To elaborate on it’s origins, this game was a laborious effort developed in Scotland by DMA Design, and released for the Nintendo 64 in 1998. Yes, DMA, the house that Grand Theft Auto built. Space Station Silicon Valley was the product of countless great ideas, all respectably executed and rarely seen since. The acclaim from those who experienced it was undeniable, equally undeniable would be the shameful media neglect it received. To say that it rounded out the originality factor on the N64 would be doing it a tremendous disservice; this title filled the void completely.
Space Station Silicon Valley followed a Pikmin-esque anti-hero named Dangerous Dan and his rickety robot Evo as they searched for a missing space station and it’s crew members. With each ongoing minute, the game serves to impress the player with it’s unending array of uniqueness. It begins with the bumbling duo arguing their way into a rough landing on a strange planet. They manage through this, to kill an android dog in love with an android sheep (yes). Evo the robot is destroyed, his parts quite separated, and in order to survive, his microchip inhabits and reanimates the mutilated pooch. They then set off to restore Evo and solve the numerous other mysteries at hand. Thus begins one of the most amazing and mistreated games of any generation.
The gameplay focuses initially in controlling Evo through this dog, whom has a number of abilities (rocket power), and soon after you take control of the aforementioned sheep. The game however, later moves on to a much wider selection of animals. Over 40. Each of these hosts have their own unique strengths and weaknesses, and are not the simple model swapping that alternate characters in many games exhibit. From snow throwing penguins, to juggling grizzly bears, to crapping rats, the game is packed with possibilities. To top it off, each NPC animal responds differently to the animal you are controlling, as well as to the abilities you may use to attack it.
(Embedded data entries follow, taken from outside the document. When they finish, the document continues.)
(** * AlloyDB survey MCP server: query construction and dispatch

    A shallow embedding of [alloydb_survey_mcp/database.py] and
    [alloydb_survey_mcp/server.py].

    - Python values that travel through the tool arguments, the bound
      parameter lists and the result rows are the type [pyval].
    - The SQL text is a [string], assembled with the same concatenations
      as the source.
    - Awaited calls into the AlloyDB connector and asyncpg are answered
      by a [driver]: three oracles that see the trace of connection
      events so far.  The code is then a state-and-exception monad [M]
      over that trace, with [try_except] and [try_finally] for the
      Python statements of the same name.
    - Logging is left out; [json.dumps] is kept symbolic ([JsonDumps]).
    - The constructor, [initialize], [close] and [main] read the process
      environment as a finite map and meet the connector through a
      [Startup.world]; [config.py], the environment check of
      [test_server.py] and the two catalogs of [server.py] follow.  *)

From Stdlib Require Import ZArith String Ascii List DecimalString Bool Lia.
From stdpp Require Import base option gmap strings list fin_maps.

Open Scope string_scope.
Open Scope list_scope.
Open Scope stdpp_scope.
Open Scope Z_scope.

(** ** Python values *)

Module Python.

(** The scalar values of a JSON argument mapping, of a bound parameter
    and of a row cell.  Floats, lists and nested objects are outside the
    model. *)
Inductive pyval : Type :=
  | PyNone
  | PyBool (b : bool)
  | PyInt (z : Z)
  | PyStr (s : string).

(** [bool(v)], the test behind [if v:]. *)
Definition truthy (v : pyval) : bool :=
  match v with
  | PyNone => false
  | PyBool b => b
  | PyInt z => negb (z =? 0)
  | PyStr s => negb (String.eqb s "")
  end.

(** [str(n)] for an [int]. *)
Definition str_int (z : Z) : string := NilZero.string_of_int (Z.to_int z).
The game ultimately spans over 35 levels, each with numerous quests and brilliant design which uses the multi-character game system to it’s full potential. It should also be noted that the animals are each very unique and well contained, so as not to confuse or mix up their abilities. This is no small feat for a game with so much content. Few titles before or since have ever contained as much playability, with even upcoming games like Viva Pinata holding only a piece of Silicon’s whole. Ultimately, I would go so far as to claim the gameplay in this title to be some of the best of it’s generation.
Audio and Video:
The graphics and sound in Space Station are equally as original as it’s gameplay, and executed with the same level of fervor. The game’s look is decidedly humorous, one might even say light-hearted. This creates a genius contrast to the often twisted events that unfold, almost comparable to the look/direction of The Mark of Kri. The animation is also quite exaggerated, and brings the originality of the characters and game world to a higher level than most developers could ever hope to achieve. The sound is very fitting as well, with Starfox-style voice overs that push the feel of the game farther, “elevator” type music to stress the controlled environment (it really works!), and a brilliant “speaker phone” system that plays the actual BGM in the game world itself. The closer you get to these spekers, the louder the music becomes, with the ability to destroy them entirely. The sound effects themselves are also quite priceless.
Space Station’s pacing and sense of progression is absolutely brilliant. By the game’s epic conclusion, you’ll certainly feel the experience as complete, and the triumph of the developers will become very apparent. This is all I will say so as not to spoil the finale for those who have yet to play this title.
It can also be said that Space Station is one of the most flawless games of it’s time. The title’s only “downfall” would seemingly be the lack of co-op play, though I would argue that the game would lose some of it’s ability to draw you in through that addition. It may have made for a good feature in a sequel, but unfortunately, we know what happened on that front. One could also argue that the graphics may not hold up as well today, but they remain some of the best and most inspired on the N64 and are far from damaging to the enjoyment of the title.
I know of no more worthy a game for this subject than Space Station Silicon Valley. This is a game that did not give it’s creators the stature they deserved, a game that did not sell as it should have, and a game that simply is not remembered or respected nearly as much as it should be. To those who’ve not played Space Station Silicon Valley, I implore that you do so. You won’t be able to make up for it’s poor sales, but it’ll appreciate the purchase nonetheless, rewarding you with one of the finest gaming experiences the world has never experienced.”